UK & World News
American Author Ray Bradbury Dies Aged 91
American science-fiction author Ray Bradbury, who wrote Fahrenheit 451, has died aged 91 in California.
His daughter, Alexandra Bradbury, said he died on Tuesday night. She did not have any additional details.
The writer's long career saw him write everything from science-fiction to mystery, horror and humour.
His grandson, Danny Karapetian, tweeted: "The world has lost one of the best writers it's ever known, and one of the dearest men to my heart. RIP Ray Bradbury (Ol' Gramps)."

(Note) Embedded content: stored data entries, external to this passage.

Lemma apply_all_log_prefix ops self :
  ∃ new, operations (apply_all ops self) = (operations self ++ new)%list
         ∧ length new = length ops.
Proof.
  revert self. induction ops as [|op ops IH]; intros self.
  - exists []. by rewrite app_nil_r.
  - destruct (IH (snd (apply_operation self op))) as (new & Hnew & Hlen).
    cbn [apply_operation snd operations] in Hnew.
    rewrite <- app_assoc in Hnew. eexists. split; [exact Hnew|].
    cbn [app length]. by rewrite Hlen.
Qed.

(** Operations applied after a text was edited in from the [k]-th log entry
    on keep it so. *)
Lemma apply_all_replay_from ops self base k :
  (k ≤ length (operations self))%nat →
  text self = fold_left edit (drop k (operations self)) base →
  text (apply_all ops self)
  = fold_left edit (drop k (operations (apply_all ops self))) base.
Proof.
  revert self. induction ops as [|op ops IH]; intros self Hk Hinv; [done|].
  change (apply_all (op :: ops) self)
    with (apply_all ops (snd (apply_operation self op))).
  apply IH; cbn [apply_operation snd text operations].
  - rewrite length_app. lia.
  - rewrite drop_app_le by done. by rewrite fold_left_app, <- Hinv.
Qed.

(** [set_content] followed by operations: the old log entries stay in
    front of the log but no longer count for the text, which is the
    content set, edited by the operations logged since; each call, the
    [set_content] too, has bumped the version. *)
Theorem set_content_then_operations (self : CRDT) (content_ : string)
    (ops : list Operation) :
  let self' := apply_all ops (set_content self content_) in
  let old := length (operations self) in
  take old (operations self') = operations self
  ∧ length (operations self') = (old + length ops)%nat
  ∧ text self' = fold_left edit (drop old (operations self')) content_
  ∧ doc_version self' = doc_version self + 1 + Z.of_nat (length ops).
Proof.
  cbv zeta.
  destruct (apply_all_log_prefix ops (set_content self content_))
    as (new & Hnew & Hlen).
  cbn [set_content operations] in Hnew.
  split; [by rewrite Hnew, take_app_length|].
  split; [by rewrite Hnew, length_app, Hlen|]. split.
  - apply apply_all_replay_from; cbn [set_content operations text]; [done|].
    by rewrite drop_all.
  - destruct (apply_all_length_version ops (set_content self content_))
      as [_ ->]. reflexivity.
Qed.

End ReplicaHistories.

(** ** Edits at the edges of the text *)

Section ReplicaEdges.

Import PyStr Crdt Design Scenarios.

Lemma take_all_str s : take (String.length s) s = s.
Proof. induction s as [|c s IH]; [done|]. cbn [String.length take]. by rewrite IH. Qed.

Lemma drop_all_str s : drop (String.length s) s = "".
Proof. induction s as [|c s IH]; [done|]. exact IH. Qed.

Lemma app_empty_r_str (s : string) : s +:+ "" = s.
Proof. induction s as [|c s IH]; [done|]. by rewrite app_cons_str, IH. Qed.

Lemma len_zero_str s : len s = 0 → s = "".
Proof. destruct s; [done|]. unfold len. cbn [String.length]. lia. Qed.

Lemma slice_at_len s :
  slice_to s (len s) = s ∧ slice_from s (len s) = "".
Proof.
  unfold slice_to, slice_from.
  rewrite bound_in_range by (pose proof (len_nonneg s); lia).
  unfold len. rewrite Nat2Z.id. split; [apply take_all_str | apply drop_all_str].
Qed.

(** Operations that land at or past the end of the text, and operations
    with an empty payload: an insert whose transformed position is at or
    beyond the end appends its payload; a delete there removes nothing; an
    operation with an empty payload leaves the text as it is.  All of them
    are logged and bump the version. *)
Theorem apply_operation_at_the_edges (self : CRDT) (op : Operation) :
  let text' := text (snd (apply_operation self op)) in
  (len (text self) ≤ position (_transform_operation self op) →
   (op_type op = "insert" → text' = text self +:+ content op)
   ∧ (op_type op = "delete" → text' = text self))
  ∧ (content op = "" → text' = text self)
  ∧ doc_version (snd (apply_operation self op)) = doc_version self + 1.
Proof.
  cbv zeta. rewrite apply_operation_text.
  pose proof (transform_position_nonneg self op) as Hp.
  pose proof (len_nonneg (text self)) as Hn.
  destruct (slice_at_len (text self)) as [Hto Hfrom].
  split; [|split; [|reflexivity]].
  - intros Hend. unfold edit. cbn [_transform_operation op_type content].
    rewrite Z.min_r by done. split; intros ->.
    + change (String.eqb "insert" "insert") with true. cbv iota.
      by rewrite Hto, Hfrom, app_empty_r_str.
    + change (String.eqb "delete" "insert") with false.
      change (String.eqb "delete" "delete") with true. cbv iota.
      pose proof (len_nonneg (content op)).
      rewrite Z.min_r by lia. by rewrite Hto, Hfrom, app_empty_r_str.
  - intros Hempty.
    destruct (decide (op_type op = "insert")) as [Hi|Hi].
    { apply edit_insert_empty; done. }
    destruct (decide (op_type op = "delete")) as [Hd|Hd].
    { destruct (edit_delete (text self) (_transform_operation self op) Hd Hp)
        as (pre & mid & post & Hs & _ & Hm & ->).
      cbn [_transform_operation content] in Hm. rewrite Hempty in Hm.
      change (len "") with 0 in Hm.
      rewrite (len_zero_str mid) in Hs by lia. by rewrite Hs. }
    by apply edit_unknown_kind.
Qed.

(** An insert at 100 into "Hello" appends; a delete at 100 removes
    nothing. *)
Lemma apply_operation_at_the_edges_witness :
  text (snd (apply_operation hello_v1 (insert_op "client1" "!" 100)))
  = "Hello" +:+ "!"
  ∧ text (snd (apply_operation hello_v1 (delete_op "client1" "..." 100)))
    = "Hello".
Proof.
  split.
  - refine (proj1 (proj1 (apply_operation_at_the_edges hello_v1
                            (insert_op "client1" "!" 100)) _) _);
      [by vm_compute | reflexivity].
  - refine (proj2 (proj1 (apply_operation_at_the_edges hello_v1
                            (delete_op "client1" "..." 100)) _) _);
      [by vm_compute | reflexivity].
Defined.

End ReplicaEdges.

(** ** Users and rooms *)

Section RoomsAndUsers.

Import Rooms.

(** Membership in a [List.filter]ed list, in stdpp's [∈]. *)
Lemma elem_of_List_filter {A} (f : A → bool) (l : list A) x :
  x ∈ List.filter f l ↔ x ∈ l ∧ f x = true.
Proof. rewrite !list_elem_of_In. apply List.filter_In. Qed.

Lemma length_List_filter {A} (f : A → bool) (l : list A) :
  (length (List.filter f l) ≤ length l)%nat.
Proof.
  induction l as [|x l IH]; [done|]. cbn [List.filter].
  destruct (f x); cbn [length]; lia.
Qed.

Bradbury broke through in 1950 with The Martian Chronicles, a series of stories about human attempts to colonise Mars, which served as a commentary on the Cold War.
He also scripted John Huston's 1956 film version of Moby Dick and wrote for the TV series The Twilight Zone.
Although his writing had slowed in recent years due to a stroke, which meant he had to use a wheelchair, Bradbury remained active.
He penned new novels, plays, screenplays and a volume of poetry, writing every day in the basement office of his home in Los Angeles.
One of Bradbury's most famous works, Fahrenheit 451, which depicted a future where books were banned, was a Cold War era novel about the evils of censorship and thought control in a totalitarian state.
It was adapted into a film by Francois Truffaut in 1966.
"The great fun in my life has been getting up every morning and rushing to the typewriter because some new idea has hit me," he said in 2000."The feeling I have every day is very much the same as it was when I was 12."
Born in 1920 in Illinios, Bradbury started out selling newspapers and writing in his spare time.
His first book, Dark Carnival, a collection of short stories, was published in 1947.
Bradbury was married to Marguerite McClure, who died in 2003. The couple had four daughters together.